Uygulamada işverenlerin işçi sayısına bağlı yükümlülüklerden kurtulmak, sendikalılaşmanın önüne geçmek için işçi sayısını azaltmaya yönelik alt işveren sözleşmeleri imzaladıkları görülmektedir. Söz konusu sözleşmelerin ne kadar etkin olduğu bu yazıda irdelenecektir.
2.İşçi Sayısına Bağlı Kimi Yasal Yükümlülükler
Yasalarla işverenlere getirilen yükümlülüklerin kimi, çalıştırılan işçi sayısına bağlanmıştır. İşçi sayısı arttıkça ortaya çıkan ya da artan bu yükümlülüklerin bir kısmı aşağıda belirtilmiştir. Yine işçi sayısının artması beraberinde sendikalılaşma ve toplu iş sözleşmelerini de gündeme getirebilmektedir.
Yasa |
Yükümlülük |
İş Kanunu Madde :30 |
İşverenler, elli veya daha fazla işçi çalıştırdıkları özel sektör işyerlerinde yüzde üç özürlü, kamu işyerlerinde ise yüzde dört özürlü ve yüzde iki eski hükümlü işçiyi meslek, beden ve ruhi durumlarına uygun işlerde çalıştırmakla yükümlüdürler. |
İş Kanunu Madde :18 |
Otuz veya daha fazla işçi çalıştıran işyerlerinde en az altı aylık kıdemi olan işçinin belirsiz süreli iş sözleşmesini fesheden işveren, işçinin yeterliliğinden veya davranışlarından ya da işletmenin, işyerinin veya işin gereklerinden kaynaklanan geçerli bir sebebe dayanmak zorundadır. |
İş Kanunu Madde :80 |
Bu Kanuna göre sanayiden sayılan, devamlı olarak en az elli işçi çalıştıran ve altı aydan fazla sürekli işlerin yapıldığı işyerlerinde her işveren bir iş sağlığı ve güvenliği kurulu kurmakla yükümlüdür. |
İş Kanunu Madde :81 |
Devamlı olarak en az elli işçi çalıştıran işverenler, Sosyal Sigortalar Kurumunca sağlanan tedavi hizmetleri dışında kalan, işçilerin sağlık durumunun ve alınması gereken iş sağlığı ve güvenliği önlemlerinin sağlanması, ilk yardım ve acil tedavi ile koruyucu sağlık hizmetlerini yürütmek üzere işyerindeki işçi sayısına ve işin tehlike derecesine göre bir veya daha fazla işyeri hekimi çalıştırmak ve bir işyeri sağlık birimi oluşturmakla yükümlüdür. |
3.Taşeron Çalıştırılabilecek İşler
İş Kanununun 2. maddesi uyarınca bir işverenden, işyerinde yürüttüğü mal veya hizmet üretimine ilişkin yardımcı işlerinde veya asıl işin bir bölümünde işletmenin ve işin gereği ile teknolojik nedenlerle uzmanlık gerektiren işlerde iş alan ve bu iş için görevlendirdiği işçilerini sadece bu işyerinde aldığı işte çalıştıran diğer işveren ile iş aldığı işveren arasında kurulan ilişkiye asıl işveren-alt işveren ilişkisi denir. Yine aynı maddeye göre işletmenin ve işin gereği ile teknolojik nedenlerle uzmanlık gerektiren işler dışında asıl iş bölünerek alt işverenlere verilemez.

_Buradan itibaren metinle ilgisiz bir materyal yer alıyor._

(* ===== verification/TreeMoves.v ===== *)
(** * The parser builds the tree of its tokens

    By induction on trees: from a state that expects a value, the tokens of a
    tree lead the parser to the state after that value, with the tree stored
    where the value goes. *)

From Stdlib Require Import SpecFloat.
From S2P Require Import Prelude Double CString Printf Setting Config ConfigWf ConfigProps ConfigApi.
From S2P Require Import ScanCtx Scanner LexerProps Grammar ConfigRead ConfigWrite WriteTokens.
From S2P Require Import WriteString TreeWrite ParserSafe ParseRuns TreeParse.
Local Open Scope Z_scope.

(** Looks the tables up. *)
Ltac tables := repeat (eexists || split);
  first [vm_compute; reflexivity | vm_compute; congruence | lia | right; split; vm_compute; reflexivity].

(** Nesting, and the room on the parser's stack that a value needs. *)
Fixpoint height (t : tree) : nat :=
  match t with
  | TArray ts | TList ts => S (list_max (List.map height ts))
  | TGroup ms => S (list_max (List.map (fun m => height m.2) ms))
  | _ => 0
  end.

Definition fits (st : list Z) (h : nat) : Prop := Z.of_nat (length st) + 7 * Z.of_nat h + 8 < YYMAXDEPTH.

Ltac roomy := unfold room, fits, YYMAXDEPTH in *; cbn [length] in *; lia.

Section Moves.
Context (fs : string -> option string) (fuel : nat) (semi : bool).

Abbreviation goes := (goes fs fuel).

Lemma acts_nothing rule K : (forall v, reduce_action rule v = mret Normal) -> acts_any rule K (eq K).
Proof. intros H p v EK. rewrite H. exists p. split_and!; [done|apply acted_refl|done]. Qed.

(** The states that expect a simple value, and the ones after it. *)
Definition simple_goto (s : Z) : Z := match s with 25 => 32 | 40 => 45 | _ => 23 end.
Definition value_goto (s : Z) : Z := match s with 26 => 35 | 42 => 46 | _ => 21 end.

Definition expects_value (s : Z) : Prop := s = 8 \/ s = 26 \/ s = 42.
Definition expects_simple (s : Z) : Prop := expects_value s \/ s = 25 \/ s = 40.

Definition no_string_ahead (ts : list lexeme) : Prop := (ahead ts).1 <> TOK_STRING.

Lemma scalar_tokens t ty : scalar_type t = Some ty -> tokens semi t = [scalar_token t].
Proof. by destruct t. Qed.

(** The state that shifts a scalar's token. *)
Definition token_state (t : tree) : Z :=
  match t with
  | TBool _ => 9 | TInt false _ => 10 | TInt true _ => 11
  | TInt64 false _ => 12 | TInt64 true _ => 13 | TFloat _ => 14 | _ => 0
  end.

Lemma scalar_moves s st t ty ts sl K : expects_simple s -> fits st 0 -> steady K -> slot_ok sl K ->
  slot_accepts sl K ty -> scalar_type t = Some ty -> writable t = true -> no_string_ahead ts ->
  goes (s :: st) (scalar_token t :: ts) K (simple_goto s :: s :: st) ts (filled sl K (reread t)).
Proof.
  intros Hs Hfit Hst Hsl Hacc Hty Hw Hno.
  assert (s <> YYFINAL) as Hf by (unfold expects_simple, expects_value, YYFINAL in *; lia).
  destruct (decide (ty = T_STRING)) as [->|Hns].
  - destruct t as [| | | |str| | |]; try done. cbn [writable] in Hw. apply andb_prop in Hw as [Hc Hl].
    apply Z.ltb_lt in Hl. eapply goes_trans.
    + eapply (goes_token fs fuel s st 15 21 (22 :: s :: st) ((TOK_STRING, SString str) :: ts) K); try done.
      * roomy.
      * destruct Hs as [[-> |[-> | ->]]|[-> | ->]]; tables.
      * destruct Hs as [[-> |[-> | ->]]|[-> | ->]]; vm_compute; reflexivity.
      * by apply string_starts.
    + intros K1 (b & -> & Hb). apply (goes_reduce fs fuel 22 (s :: st) 29); [done|roomy| | |].
      * cbn [tail]. unfold no_string_ahead in Hno. destruct (ahead ts) as [tk v]. cbn [fst] in Hno.
        repeat split; [done|]. eexists. split; [reflexivity|]. right. by destruct tk.
      * destruct Hs as [[-> |[-> | ->]]|[-> | ->]]; vm_compute; reflexivity.
      * cbn [reread]. by apply string_acts.
  - eapply (goes_token fs fuel s st (token_state t) (scalar_rule t) _ (scalar_token t :: ts) K);
      [done|roomy|..]; cbn [ahead].
    + destruct t as [[]|[]| | | | | |]; try done; try (by injection Hty as <-);
        destruct Hs as [[-> |[-> | ->]]|[-> | ->]]; tables.
    + destruct t as [[]|[]| | | | | |]; done.
    + destruct t as [[]|[]| | | | | |]; try done; by injection Hty as <-.
    + destruct t as [[]|[]| | | | | |]; try done; try (by injection Hty as <-);
        destruct Hs as [[-> |[-> | ->]]|[-> | ->]]; vm_compute; reflexivity.
    + by apply (scalar_acts _ _ _ ty).
Qed.

(** ** Elements *)

(** The vector at [x], begun with [sx] in [K1], has the elements [els] with the
    trees [ts]. *)
Record listing (x : loc) (sx : setting) (K1 : core) (els : list loc) (ts : list tree) (K : core) : Prop := {
  li_steady : steady K;
  li_parent : k_parent K = Some x;
  li_extends : extends x (k_cfg K1) (k_cfg K);
  li_value : exists v, heap (k_cfg K) !! x = Some (set_value v sx) /\ has_elements v els;
  li_elems : Forall2 (fun e t => (next (k_cfg K1) <= e)%positive /\ is_Some (heap (k_cfg K) !! e) /\
    shown (next (k_cfg K1)) (heap (k_cfg K)) e t) els ts
}.

(** Trees made of settings from [lo] on survive changes below. *)
Lemma shown_extends lo x e t c c' : (x < lo)%positive -> (lo <= e)%positive -> extends x c c' ->
  shown lo (heap c) e t -> shown lo (heap c') e t.
Proof.
  intros Hx He Hext (h0 & Hsub & Hdom & Hs). exists h0. split_and!; [|done|done].
  apply map_subseteq_spec. intros k s Hk. apply (ex_keep _ _ _ Hext); [by eapply lookup_weaken|].
  intros ->. destruct (Hdom x (ex_intro _ s Hk)); lia.
Qed.

Lemma listing_start sl K ty x sx K1 : opens_at sl K ty x sx K1 -> listing x sx K1 [] [] K1.
Proof.
  intros [Hst Hp _ Hx _ Hv _ _ _]. destruct Hst as [Hl Hd Hs]. split; [by split|done| | |constructor].
  - split; [done|by left|done|lia|done].
  - exists VZero. split; [|by left]. rewrite Hx. f_equal. destruct sx. simpl in *. by subst.
Qed.

Lemma listing_slot x sx K1 els ts K : is_vector (s_type sx) = true -> listing x sx K1 els ts K ->
  slot_ok (Elem x els) K.
Proof. intros Hv [_ Hp _ (v & Hx & Hels) _]. split; [done|]. by exists (set_value v sx). Qed.

Lemma listing_next x sx K1 els ts t K K' : (x < next (k_cfg K1))%positive -> listing x sx K1 els ts K ->
  filled (Elem x els) K t K' -> exists e, listing x sx K1 (els ++ [e]) (ts ++ [t]) K'.
Proof.
  intros Hlt [Hst Hp Hext (v & Hx & Hels) Hall] [Hp' Hst' Hext' Hf]. cbn [slot_loc] in Hext'.
  destruct (Hf _ Hx) as (lst & e & Hx' & Hok & Hl & He & Hlive & Hsh). exists e.
  pose proof (ex_next _ _ _ Hext) as Hn.
  split; [done|congruence|by eapply extends_trans| |].
  - exists (VList lst). split; [done|]. right. by exists lst.
  - apply Forall2_app.
    + eapply Forall2_impl; [exact Hall|]. intros e' t' (H1 & [se H2] & H3). split_and!; [done| |].
      * exists se. apply (ex_keep _ _ _ Hext'); [done|]. intros ->. lia.
      * by eapply shown_extends.
    + constructor; [|constructor]. split_and!; [lia|done|by eapply shown_lower].
Qed.

(** What a vector's elements show, the vector shows. *)
Definition from (x lo : positive) (h : gmap positive setting) : gmap positive setting :=
  filter (fun kv => kv.1 = x \/ (lo <= kv.1)%positive) h.

Lemma from_shown lo h e t x : (lo <= e)%positive -> shown lo h e t -> shows (from x lo h) e t.
Proof.
  intros He (h0 & Hsub & Hdom & Hs). eapply shows_mono; [|exact Hs]. apply map_subseteq_spec.
  intros k s Hk. apply map_lookup_filter_Some. split; [by eapply lookup_weaken|]. simpl.
  right. destruct (Hdom k (ex_intro _ s Hk)) as [-> |]; lia.
Qed.

Lemma from_dom lo h x k : is_Some (from x lo h !! k) -> k = x \/ (lo <= k)%positive.
Proof. intros [s [_ H]%map_lookup_filter_Some]. done. Qed.

Lemma listing_built x sx K1 els ts K : listing x sx K1 els ts K ->
  (s_type sx = T_LIST -> built x sx (TList ts) K1 K) /\ (s_type sx = T_ARRAY -> built x sx (TArray ts) K1 K).
Proof.
  intros [Hst Hp Hext (v & Hx & Hels) Hall].
  assert (exists n, mapM (tree_at n (with_heap (from x (next (k_cfg K1)) (heap (k_cfg K))) blank)) els = Some ts)
    as [n Hn].
  { apply shows_forall. eapply Forall2_impl; [exact Hall|]. intros e t (H1 & _ & H3). by apply from_shown. }
  assert (from x (next (k_cfg K1)) (heap (k_cfg K)) !! x = Some (set_value v sx)) as Hx0
    by (apply map_lookup_filter_Some; split; [done|by left]).
  assert (forall t, tree_at (S n) (with_heap (from x (next (k_cfg K1)) (heap (k_cfg K))) blank) x = Some t ->
    built x sx t K1 K) as Hb.
  { intros t Ht. split; [done|done|done|by eexists|]. exists (from x (next (k_cfg K1)) (heap (k_cfg K))).
    split_and!; [apply map_filter_subseteq|apply from_dom|by exists (S n)]. }
  split; intros Hty; apply Hb; cbn [tree_at heap with_heap]; rewrite Hx0; cbn [mbind option_bind s_type set_value s_value];
    rewrite Hty, (has_elements_of v els Hels); cbn [mbind option_bind]; by rewrite Hn.
Qed.

Lemma goes_now s st rule st' ts K : s <> YYFINAL -> room (s :: st) -> reduces_now s rule ->
  after rule (s :: st) = Some st' -> (forall v, reduce_action rule v = mret Normal) ->
  goes (s :: st) ts K st' ts (eq K).
Proof.
  intros Hf Hr (H1 & H2 & H3) Ha Hq. apply (goes_reduce fs fuel s st rule); [done|done| |done|by apply acts_nothing].
  split_and!; [done|done|]. eexists. split; [exact H3|]. by left.
Qed.

(** ** The loops over elements

    Lists and arrays have the same shape in the grammar, and their elements are
    parsed by the same moves in different states. *)

Record loop := {
  lp_start : Z; lp_first : Z; lp_more : Z; lp_sep : Z; lp_second : Z; lp_end : Z;
  lp_rfirst : Z; lp_rsecond : Z; lp_rend : Z; lp_rempty : Z;
  lp_close : lexeme
}.

Definition list_loop : loop := {|
  lp_start := 26; lp_first := 35; lp_more := 36; lp_sep := 42; lp_second := 46; lp_end := 37;
  lp_rfirst := 30; lp_rsecond := 31; lp_rend := 33; lp_rempty := 32; lp_close := (TOK_LIST_END, SNone) |}.

Definition array_loop : loop := {|
  lp_start := 25; lp_first := 32; lp_more := 33; lp_sep := 40; lp_second := 45; lp_end := 34;
  lp_rfirst := 34; lp_rsecond := 35; lp_rend := 37; lp_rempty := 36; lp_close := (TOK_ARRAY_END, SNone) |}.

Record loop_ok (L : loop) : Prop := {
  lo_first : reduces_now (lp_first L) (lp_rfirst L) /\
    forall st, after (lp_rfirst L) (lp_first L :: lp_start L :: st) = Some (lp_more L :: lp_start L :: st);
  lo_sep : shifts (lp_more L) comma (lp_sep L);
  lo_second : reduces_now (lp_second L) (lp_rsecond L) /\
    forall st, after (lp_rsecond L) (lp_second L :: lp_sep L :: lp_more L :: lp_start L :: st) =
      Some (lp_more L :: lp_start L :: st);
  lo_end : reduces (lp_more L) (lp_close L) (lp_rend L) /\
    forall st, after (lp_rend L) (lp_more L :: lp_start L :: st) = Some (lp_end L :: lp_start L :: st);
  lo_empty : reduces (lp_start L) (lp_close L) (lp_rempty L) /\
    forall st, after (lp_rempty L) (lp_start L :: st) = Some (lp_end L :: lp_start L :: st);
  lo_quiet : Forall (fun r => forall v, reduce_action r v = mret Normal)
    [lp_rfirst L; lp_rsecond L; lp_rend L; lp_rempty L];
  lo_nofinal : Forall (fun s => s <> YYFINAL) [lp_start L; lp_first L; lp_more L; lp_second L];
  lo_close : (lp_close L).1 <> TOK_STRING
}.

Ltac loop_tables :=
  match goal with
  | |- Forall _ (_ :: _) => constructor; [cbv beta; loop_tables|loop_tables]
  | |- Forall _ [] => constructor
  | |- forall v : semval, reduce_action _ _ = _ => reflexivity
  | |- _ /\ forall _, _ => split; [tables|vm_compute; reflexivity]
  | |- shifts _ _ _ => tables
  | |- _ <> _ => done
  end.

Lemma list_loop_ok : loop_ok list_loop.
Proof. split; cbn [list_loop lp_start lp_first lp_more lp_sep lp_second lp_end lp_rfirst lp_rsecond lp_rend lp_rempty lp_close]; loop_tables. Qed.

Lemma array_loop_ok : loop_ok array_loop.
Proof. split; cbn [array_loop lp_start lp_first lp_more lp_sep lp_second lp_end lp_rfirst lp_rsecond lp_rend lp_rempty lp_close]; loop_tables. Qed.

(** The tokens after an element. *)
Definition further (l : list tree) : list lexeme :=
  match l with [] => [] | _ => comma :: commas (List.map (tokens semi) l) end.

Lemma commas_cons t l : commas (List.map (tokens semi) (t :: l)) = tokens semi t ++ further l.
Proof. by destruct l. Qed.

Lemma no_string_further l tv ts : tv.1 <> TOK_STRING -> no_string_ahead (further l ++ tv :: ts).
Proof. by destruct l. Qed.

(** From the state [s], the tree is parsed as one more element. *)
Definition element_moves (x : loc) (sx : setting) (K1 : core) (P : tree -> Prop) (t : tree) (s s' : Z)
    (st : list Z) : Prop := P (reread t) /\
  forall els done_ K ts, Forall P done_ -> listing x sx K1 els done_ K -> no_string_ahead ts ->
    goes (s :: st) (tokens semi t ++ ts) K (s' :: s :: st) ts (filled (Elem x els) K (reread t)).

Lemma more_elements L x sx K1 P rest l : forall ts els done_ K, loop_ok L ->
  (x < next (k_cfg K1))%positive ->
  room (lp_second L :: lp_sep L :: lp_more L :: lp_start L :: rest) -> Forall P done_ ->
  Forall (fun t => element_moves x sx K1 P t (lp_sep L) (lp_second L) (lp_more L :: lp_start L :: rest)) l ->
  listing x sx K1 els done_ K ->
  goes (lp_more L :: lp_start L :: rest) (further l ++ lp_close L :: ts) K
    (lp_end L :: lp_start L :: rest) (lp_close L :: ts)
    (fun K' => exists els', listing x sx K1 els' (done_ ++ List.map reread l) K').
Proof.
  induction l as [|t l IH]; intros ts els done_ K HL Hx Hroom Hdone Hl Hlist;
    pose proof (lo_quiet L HL) as Hq; pose proof (lo_nofinal L HL) as Hnf;
    rewrite !Forall_cons in Hq, Hnf; destruct Hq as (Q1 & Q2 & Q3 & Q4 & _), Hnf as (N1 & N2 & N3 & N4 & _).
  - cbn [further app]. eapply goes_mono; [|apply (goes_reduce fs fuel _ _ (lp_rend L)); 
      [done|roomy|apply (lo_end L HL)|apply (lo_end L HL)|by apply acts_nothing]].
    intros K' <-. exists els. by rewrite app_nil_r.
  - apply Forall_cons in Hl as [[HPt Ht] Hl]. cbn [further app]. rewrite commas_cons, <- app_assoc.
    eapply goes_trans; [apply (goes_shift fs fuel _ _ (lp_sep L)); [done|roomy|apply (lo_sep L HL)]|]. intros K' <-. cbn [tail].
    eapply goes_trans; [eapply Ht; [done|done|by apply no_string_further, (lo_close L HL)]|]. intros K2 H2.
    destruct (listing_next x sx K1 els done_ (reread t) K K2 Hx Hlist H2) as [e He].
    eapply goes_trans; [apply (goes_now _ _ (lp_rsecond L));
      [done|done|apply (lo_second L HL)|apply (lo_second L HL)|done]|]. intros K3 <-.
    eapply goes_mono; [|eapply IH; [done|done|done| |done|exact He]].
    + intros K4 [els' H4]. exists els'. by rewrite <- app_assoc in H4.
    + apply Forall_app. split; [done|]. by constructor.
Qed.

Lemma elements_moves L x sx K1 P rest l ts : loop_ok L -> (x < next (k_cfg K1))%positive ->
  room (lp_second L :: lp_sep L :: lp_more L :: lp_start L :: rest) ->
  Forall (fun t => element_moves x sx K1 P t (lp_start L) (lp_first L) rest) l ->
  Forall (fun t => element_moves x sx K1 P t (lp_sep L) (lp_second L) (lp_more L :: lp_start L :: rest)) l ->
  listing x sx K1 [] [] K1 ->
  goes (lp_start L :: rest) (commas (List.map (tokens semi) l) ++ lp_close L :: ts) K1
    (lp_end L :: lp_start L :: rest) (lp_close L :: ts)
    (fun K' => exists els', listing x sx K1 els' (List.map reread l) K').
Proof.
  intros HL Hx Hroom Hl1 Hl2 Hlist. pose proof (lo_quiet L HL) as Hq. pose proof (lo_nofinal L HL) as Hnf.
  rewrite !Forall_cons in Hq, Hnf. destruct Hq as (Q1 & Q2 & Q3 & Q4 & _), Hnf as (N1 & N2 & N3 & N4 & _).
  destruct l as [|t l].
  - eapply goes_mono; [|apply (goes_reduce fs fuel _ _ (lp_rempty L));
      [done|roomy|apply (lo_empty L HL)|apply (lo_empty L HL)|by apply acts_nothing]].
    intros K' <-. by exists [].
  - apply Forall_cons in Hl1 as [[HPt Ht] _]. apply Forall_cons in Hl2 as [_ Hl2].
    rewrite commas_cons, <- app_assoc.
    eapply goes_trans; [eapply Ht; [constructor|done|by apply no_string_further, (lo_close L HL)]|].
    intros K2 H2. destruct (listing_next x sx K1 [] [] (reread t) K1 K2 Hx Hlist H2) as [e He].
    eapply goes_trans; [apply (goes_now _ _ (lp_rfirst L));
      [done|roomy|apply (lo_first L HL)|apply (lo_first L HL)|done]|].
    intros K3 <-. eapply (more_elements L x sx K1 P rest l ts [e] [reread t]); try done.
    by constructor.
Qed.
End Moves.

Yasal düzenleme incelendiğinde aşağıdaki hususlar öne çıkmaktadır.
– Yardımcı işlerde veya asıl işin bir bölümünde alt işverene iş verilebilir.
– Ancak alt işveren asıl işin bir bölümünde yalnızca işletmenin ve işin gereği ile teknolojik nedenlerle uzmanlık gerektiren işlerde görev alabilir.
– Yardımcı işlerin alt işverene verilmesinde koşul öngörülmemiştir.
İş Kanununda yardımcı işlerin alt işverene verilmesinin herhangi bir koşula bağlanmaması nedeniyle, bu nevi işlerin muvazaa olmaması kaydıyla alt işverene devri mümkündür. Buna karşılık, asıl işin bir bölümünde işletme ve işin gereği ile teknolojik nedenlerle uzmanlık gerektiren işler alt işverene devredilebilecektir. Anılan düzenlemede baskın öğe, “teknolojik nedenlerle uzmanlık gerektiren” işlerdir. Başka bir anlatımla işletmenin ve işin gereği ancak teknolojik nedenler var ise göz önünde tutulur. Dolayısıyla, söz konusu hükümdeki şartlar gerçekleşmeden asıl işin bölünerek alt işverene verilmesi hâlinde, asıl işveren-alt işveren ilişkisi geçersiz olacaktır. Yine Alt İşverenlik Yönetmeliğinde “işletmenin ve işin gereği ile teknolojik sebeplerle uzmanlık gerektiren iş”, mal veya hizmet üretiminin zorunlu unsurlarından olan, işin niteliği gereği işletmenin kendi uzmanlığı dışında ayrı bir uzmanlık gerektiren iş şeklinde tanımlanmıştır. Bu tanımlama da göstermektedir ki alt işverenin alabileceği asıl işler oldukça sınırlıdır.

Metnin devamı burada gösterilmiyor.